Required work
Using the entries below, write out the line with "then checksum_loop hash", the line with "let addr := TrimPrefix", and every line in between, exactly as each is written.

Material to process
(** ** Package-level utilities *)

Definition NormalizeAddress (addr : string) : outcome address_err string :=
  _ ← Validate addr; Ok (ToLower addr).
Definition AddressToBytes (addr : string) : outcome address_err (list byte) :=
  parsed ← wrap ParseFailed (FromString addr); Ok (Address_Bytes (Some parsed)).
Definition IsNullAddress (addr : string) : bool :=
  match FromString addr with Ok parsed => Address_IsZero (Some parsed) | _ => false end.
Definition CreateNullAddressString : string := Address_String (Some NullAddress).
Definition CompareAddresses (a b : string) : outcome address_err bool :=
  addrA ← FromString a;
  addrB ← FromString b;
  Ok (Address_Equal (Some addrA) (Some addrB)).

(** ** RLP for contract addresses *)

(** [for n > 0 { prepend byte(n); n >>= 8 }]: a uint64 needs at most 8 rounds. *)
Fixpoint toBytes_loop (fuel : nat) (n : Z) (acc : list byte) : list byte :=
  match fuel with
  | O => acc
  | S fuel' =>
      if 0 <? n then toBytes_loop fuel' (Z.shiftr n 8) (byte_of_Z (Z.land n 255) :: acc)
      else acc
  end.
Definition toBytes (n : Z) : list byte :=
  if n =? 0 then [x00] else toBytes_loop 8 n [].

Definition encodeRLPUint (n : Z) : list byte :=
  if n =? 0 then [x80]
  else if n <? 128 then [byte_of_Z n]
  else let bytes := toBytes n in
       byte_of_Z (128 + Z.of_nat (length bytes)) :: bytes.

Definition rlpEncodeCreateAddress (address : list byte) (nonce : Z) : list byte :=
  let nonceBytes := encodeRLPUint nonce in
  let listLen := 1 + Z.of_nat (length address) + Z.of_nat (length nonceBytes) in
  (if listLen <? 56 then [byte_of_Z (192 + listLen)]
   else let lenBytes := toBytes (u64 listLen) in
        byte_of_Z (247 + Z.of_nat (length lenBytes)) :: lenBytes)
  ++ x94 :: address ++ nonceBytes.

(** ** What needs Keccak-256 *)

Section Keccak.
Context (Keccak256 : list byte -> list byte).

Definition bytes_of_string (s : string) : list byte := Ascii.byte_of_ascii <$> chars s.

Definition FromPublicKey (pubKeyBytes : list byte) : outcome address_err Address :=
  if negb (length pubKeyBytes =? 65)%nat
  then Err (PublicKeyLength (Z.of_nat (length pubKeyBytes)))
  else if negb (bool_decide (head pubKeyBytes = Some x04)) then Err PublicKeyPrefix
  else Ok (drop 12 (Keccak256 (tail pubKeyBytes))).

(** The loop of [ToChecksumAddress]: [hash[i/2]] and [result[i+2]] panic out of
    range. *)
Fixpoint checksum_loop (hash : list byte) (i : nat) (addr : list ascii) (result : list ascii)
    : outcome address_err (list ascii) :=
  match addr with
  | [] => Ok result
  | char :: addr' =>
      char' ← (if (97 <=? code char) && (code char <=? 102) then
                 match hash !! (i / 2)%nat with
                 | None => Panic
                 | Some hashByte =>
                     let nibble := if (i mod 2 =? 0)%nat then Z.shiftr (Z_of_byte hashByte) 4
                                   else Z.land (Z_of_byte hashByte) 15 in
                     Ok (if 8 <=? nibble then of_code (code char - 32) else char)
                 end
               else Ok char);
      if (i + 2 <? length result)%nat
      then checksum_loop hash (S i) addr' (<[(i + 2)%nat := char']> result)
      else Panic
  end.

Definition ToChecksumAddress (addr : string) : outcome address_err string :=
  let addr := TrimPrefix (ToLower addr) "0x" in
  let hash := Keccak256 (bytes_of_string addr) in
  let result := "0"%char :: "x"%char :: replicate 40 "000"%char in
  r ← checksum_loop hash 0 (chars addr) result;
  Ok (of_chars r).

Definition ValidateChecksum (addr : string) : outcome address_err bool :=
  if negb (IsValid addr) then Ok false
  else checksummed ← ToChecksumAddress addr;
       Ok (bool_decide (addr = checksummed)).

Definition IsChecksummed (addr : string) : outcome address_err bool :=
  if negb (IsValid addr) then Ok false
  else c ← ToChecksumAddress addr; Ok (bool_decide (addr = c)).

Definition Address_ToChecksumAddress (a : option Address) : outcome address_err string :=
  match a with
  | None => Ok "0x0000000000000000000000000000000000000000"
  | Some a => ToChecksumAddress (Address_String (Some a))
  end.

Definition ChecksumAddress (addr : string) : outcome address_err string :=
  _ ← Validate addr; ToChecksumAddress addr.

Definition FormatAddress (addressBytes : list byte) : outcome address_err string :=
  addr ← FromBytes addressBytes; Address_ToChecksumAddress (Some addr).

Definition Address_Hash (a : option Address) : list byte :=
  match a with None => [] | Some a => Keccak256 a end.

Definition CreateAddress (sender : option Address) (nonce : Z) : Address :=
  match sender with
  | None => NullAddress
  | Some sender => drop 12 (Keccak256 (rlpEncodeCreateAddress (Address_Bytes (Some sender)) nonce))
  end.

Definition CreateAddress2 (sender : option Address) (salt initCodeHash : list byte) : Address :=
  match sender with
  | None => NullAddress
  | Some sender => drop 12 (Keccak256 (xff :: sender ++ salt ++ initCodeHash))
  end.

(** [MarshalText]/[UnmarshalText], and the JSON forms with the quotes around. *)
Definition quote : ascii := Ascii.ascii_of_nat 34.
Definition MarshalText (a : option Address) : outcome address_err string :=
  Address_ToChecksumAddress a.
Definition UnmarshalText (text : string) : outcome address_err Address := FromString text.
Definition MarshalJSON (a : option Address) : outcome address_err string :=
  s ← Address_ToChecksumAddress a; Ok (of_chars (quote :: chars s ++ [quote])).
Definition UnmarshalJSON (data : string) : outcome address_err Address :=
  if (length (chars data) <? 2)%nat then Err InvalidJSON
  else let addrStr := of_chars (take (length (chars data) - 2) (drop 1 (chars data))) in
       wrap ParseFailed (FromString addrStr).
End Keccak.
Lemma account_supply_conserved_witness :
  exists bs s', run no_hash BeaconShardID 1 demo_ops (start demo_kv) = Some (bs, s') /\
  supply (abs s') = supply (abs (start demo_kv)) + minted demo_ops bs.
Proof.
  destruct (account_supply_conserved no_hash BeaconShardID 1 demo_ops (start demo_kv)
    start_inv eq_refl ltac:(vm_compute; reflexivity)) as (bs & s' & H1 & H2 & _).
  exists bs, s'. split; [exact H1|exact H2].
Defined.

(** The database balance of an address, past the cache. *)
Definition stored_balance (s : demo_am) (k : string) : option Z :=
  (fun a => SetBytes (acc_Balance a)) <$> accounts_view (db s) !! k.

(** A write that fails after the object was changed leaves the cache ahead of
    the database: the caller sees an error, the database keeps the old balance,
    and later reads through the manager return the new one, as if the stake had
    been taken. *)
Theorem failed_write_leaves_cache_ahead :
  let s0 := start (MkKV (kv_data demo_kv) [false; true]) in
  let '(r, s1) := Stake no_hash BeaconShardID 1 alice (10 ^ 18) s0 in
  r = Err (DBError IOError) /\
  stored_balance s1 alice = Some (10 ^ 20) /\
  fst (GetBalance no_hash BeaconShardID 1 alice s1) = Ok (String10 (99 * 10 ^ 18)).
Proof. vm_compute. split_and!; reflexivity. Qed.

(** A transfer whose second write fails has already deducted the sender: the
    amount is in neither stored balance. *)
Theorem half_transfer_loses_the_amount :
  let s0 := start (MkKV (kv_data demo_kv) [false; false; false; true]) in
  let '(r, s1) := Transfer no_hash BeaconShardID 1 alice bob (10 ^ 18) s0 in
  r = Err (UpdateReceiverFailed (DBError IOError)) /\
  stored_balance s1 alice = Some (99 * 10 ^ 18) /\ stored_balance s1 bob = None.
Proof. vm_compute. split_and!; reflexivity. Qed.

Solution to the exercise
      then checksum_loop hash (S i) addr' (<[(i + 2)%nat := char']> result)
      else Panic
  end.

Definition ToChecksumAddress (addr : string) : outcome address_err string :=
  let addr := TrimPrefix (ToLower addr) "0x" in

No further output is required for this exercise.